The dried layer of Golden Crackle Paste is very absorbent, so you can paint washes of color over top of it, if desired. Watery washes of color are preferred over thick applications of paint, because the washes will best accentuate the crackle look.
There are also some other crackle mediums you can try, but they've been getting mixed reviews. One of them is Jo Sonja's Crackle Medium, but some say that Jo Sonja's Crackle Medium doesn't really crackle very much.
Another brand you could try is DecoArt Weathered Crackling Medium.
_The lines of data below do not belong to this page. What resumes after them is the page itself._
Lemma move_cursor_run x y (s : S) (Q : unit → S → Prop) : tx_ok (sh_world s) → 0 ≤ x < 2 ^ 31 → y = (tx_cursor (sh_world s)).2 →
  (∀ w', tx_ok w' → same_size (sh_world s) w' → tx_cursor w' = (x, y) → Q tt (with_sh_world w' s)) → wp (on_world (tx_move x y)) Q s.
Proof.
  intros Hok Hx -> HQ. pose proof (tx_cursor_ok _ Hok) as (_ & Hy & Hyh).
  eapply on_world_run; [apply wp_and; [by apply tx_move_ok|by apply tc_move]|]. intros [] w' ((H & E) & Hc). by apply HQ.
Qed.

Lemma swap_still (s : S) (Q : unit → S → Prop) : tx_ok (sh_world s) →
  (∀ w', tx_ok w' → same_size (sh_world s) w' → tx_cursor w' = tx_cursor (sh_world s) → Q tt (with_sh_world w' s)) → wp swap_if_double Q s.
Proof.
  intros Hok HQ. apply wp_bind, wp_get. destruct (_ && _); [apply still_run; [apply tx_swap_ok|apply tc_swap|done|done]|].
  apply wp_ret. replace s with (with_sh_world (sh_world s) s) by (by destruct s). by apply HQ.
Qed.

(** The screen is narrow enough for a line of 256 characters from any of its columns. *)
Definition narrow (w : W) : Prop := tx_width w < 2 ^ 30.

Lemma char_step (w : W) : tx_ok w → fm_get_char_width * tx_scale w = 8 * tx_scale w ∧ fm_get_char_height * tx_scale w = 16 * tx_scale w.
Proof. done. Qed.

(** After the line is drawn again the cursor is at its place. *)
Lemma redraw_run l (s : S) (Q : unit → S → Prop) : line_in s l → tx_ok (sh_world s) → narrow (sh_world s) →
  0 ≤ input_start_x s ≤ tx_width (sh_world s) →
  (∀ w', line_in (with_sh_world w' s) l → cursor_in (with_sh_world w' s) l → same_size (sh_world s) w' → Q tt (with_sh_world w' s)) →
  wp redraw_input_line Q s.
Proof.
  intros Hl Hok Hn Hx HQ. unfold redraw_input_line. apply wp_bind, wp_get. pose proof (tx_size _ Hok) as (Hsc & Hw & _). unfold narrow in Hn.
  assert (E : u32 (input_start_x s) = input_start_x s) by (apply Z.mod_small; lia). rewrite E. cbv zeta.
  pose proof Hl as (Hin & Hp & Hple & _). pose proof (text_in_fits _ _ _ Hin) as Hfit.
  apply wp_bind, move_cursor_run; [done|lia|done|]. intros w1 Hok1 (S1 & S2 & S3) _.
  apply wp_bind. eapply on_world_run; [apply tx_rect_ok; [lia|apply u32_range| |exact Hok1]|].
  { unfold u32. rewrite Z.mod_small by lia. lia. }
  intros _ w2 (Hok2 & T1 & T2 & T3). apply wp_bind. eapply on_world_run; [apply tx_string_ok, Hok2|]. intros _ w3 (Hok3 & U1 & U2 & U3).
  apply wp_bind, wp_get. cbn [sh_world with_sh_world input_start_x input_pos] in *.
  assert (E3 : u32 (input_start_x s + input_pos s * fm_get_char_width * tx_scale (sh_world s)) = input_start_x s + Z.of_nat (l_pos l) * (8 * tx_scale (sh_world s))).
  { rewrite Hp. change fm_get_char_width with 8. rewrite <-Z.mul_assoc. apply Z.mod_small. nia. }
  rewrite E3. apply wp_bind, move_cursor_run; [done|nia|done|]. intros w4 Hok4 (V1 & V2 & V3) Hc4. cbn [sh_world with_sh_world] in *.
  apply wp_bind, still_run; [apply tx_cursor_draw_ok|apply tc_draw|done|]. intros w5 Hok5 (X1 & X2 & X3) Hc5. cbn [sh_world with_sh_world] in *.
  apply swap_still; [done|]. intros w6 Hok6 (Y1 & Y2 & Y3) Hc6. cbn [sh_world with_sh_world] in *.
  assert (Hsize : same_size (sh_world s) w6) by (unfold same_size; split_and!; congruence). pose proof Hsize as (Z1 & Z2 & Z3).
  apply (HQ w6); [done| |done]. split; [done|]. cbn [sh_world with_sh_world input_start_x]. rewrite Z1, Z3. split; [done|].
  rewrite Hc6, Hc5, Hc4. cbn [fst]. lia.
Qed.

(** The invariant between two keys. *)
Definition typing (s : S) (l : line) : Prop :=
  line_in s l ∧ tx_ok (sh_world s) ∧ narrow (sh_world s) ∧ (truthy (sn_gui_running (sh_world s)) = false → cursor_in s l).

Lemma cursor_typing (s : S) l : line_in s l → narrow (sh_world s) → cursor_in s l → typing s l.
Proof. intros Hl Hn Hc. split_and!; [done|apply Hc|done|done]. Qed.

Lemma narrow_same w w' : narrow w → same_size w w' → narrow w'.
Proof. unfold narrow. by intros H (-> & _). Qed.

Lemma add_history_run a u (s : S) h : text_in 256 a u → u ≠ [] → history_in (command_history s) h → history_count s = Z.of_nat (length h) →
  wp (add_to_history a) (λ _ s', ∃ h', s' = with_history h' (Z.of_nat (length (hist_add u h))) s ∧ history_in h' (hist_add u h)) s.
Proof.
  intros [Hal Ha] Hu Hh Hc. unfold add_to_history, hist_add. rewrite (bool_decide_eq_false_2 (u = [])) by done. cbn [orb].
  apply wp_bind, (wp_of_option _ (Z.of_nat (length u))); [by apply str_len_holds|]. rewrite (proj2 (Z.eqb_neq _ 0)) by (destruct u; [done|cbn; lia]).
  apply wp_bind, wp_get. rewrite Hc. apply wp_bind, (wp_of_option _ (bool_decide (h !! (length h - 1)%nat = Some u))).
  { destruct h as [|t0 h']; [done|]. rewrite (proj2 (Z.ltb_lt _ _)) by (cbn; lia).
    destruct (lookup_lt_is_Some_2 (t0 :: h') (length (t0 :: h') - 1)) as [t Ht]; [cbn; lia|].
    destruct (history_row _ _ _ _ Hh Ht) as (row & Hrow & _ & Hr). replace (Z.to_nat _) with (length (t0 :: h') - 1)%nat by lia.
    rewrite Hrow. cbn [mbind option_bind]. rewrite (str_equals_holds row a t u Hr Ha), Ht. f_equal. apply bool_decide_ext.
    split; [by intros ->|by intros [= ->]]. }
  destruct (bool_decide _). { apply wp_ret. exists (command_history s). split; [|done]. rewrite <-Hc. by destruct s. }
  pose proof Hh as (Hl & Hs & Hle & _).
  assert (Hrow : ∀ k b, length b = 50%nat → Forall (λ r : list Z, length r = 256%nat) b → (k < 50)%nat →
    ∃ row, (row ← b !! k; str_copy row a) = Some row ∧ text_in 256 row u).
  { intros k b Hb Hbs Hk. destruct (lookup_lt_is_Some_2 b k) as [r Hr]; [lia|]. rewrite Hr. cbn [mbind option_bind].
    destruct (text_in_copy 256 r a u) as (row & E & Hrow); [by eapply (Forall_lookup_1 _ _ _ _ Hbs)|done|by apply holds_length in Ha; lia|]. by exists row. }
  unfold MAX_HISTORY. destruct (Nat.ltb_spec (length h) 50).
  - rewrite (proj2 (Z.ltb_lt _ _)), Nat2Z.id by lia. destruct (Hrow (length h) _ Hl Hs) as (row & E & Hr); [done|].
    apply wp_bind. eapply wp_of_option; [exact E|]. apply wp_modify. eexists. split; [|by apply history_snoc].
    f_equal. rewrite length_app. cbn. lia.
  - rewrite (proj2 (Z.ltb_ge _ _)) by lia. destruct h as [|x v]; [cbn in *; lia|]. cbn [length] in *.
    destruct (shift_history_run v [] x (command_history s) Hh) as (h' & z & E & Hh'); [cbn; lia|].
    cbn [length] in E. replace (length v) with 49%nat in E by lia. apply wp_bind. eapply wp_of_option; [exact E|].
    pose proof Hh' as (Hl' & Hs' & Hle' & H2'). destruct (Hrow 49%nat h' Hl' Hs') as (row & E' & Hr); [lia|].
    apply wp_bind. eapply wp_of_option; [exact E'|]. apply wp_modify. change (drop 1 (x :: v)) with v. eexists. split.
    { f_equal. rewrite length_app. cbn. lia. }
    cbn [app] in *. rewrite length_app in *. cbn [length] in *. replace 49%nat with (length v) by lia. apply history_snoc; [|lia|done].
    split_and!; [done|done|lia|]. apply (Forall2_take _ _ _ (length v)) in H2'.
    rewrite take_take, take_app_length, Nat.min_l in H2' by lia. done.
Qed.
DecoArt Weathered Crackling Medium can be used to create small cracks (as opposed to the thicker cracks that can be achieved with Golden Crackle Paste). When using DecoArt Weathered Crackling Medium, the instructions are basically the same as described above, except you'll use a brush to brush on the crackling medium.
If you live in the UK, you could try a product called Reeves Crackle Spray, which is similar to the mediums and pastes described above, except it comes in a spray form.
When finished with your painting, varnish your painting to both protect your work and achieve a smooth finish.
Hope that helps and Happy Crackling!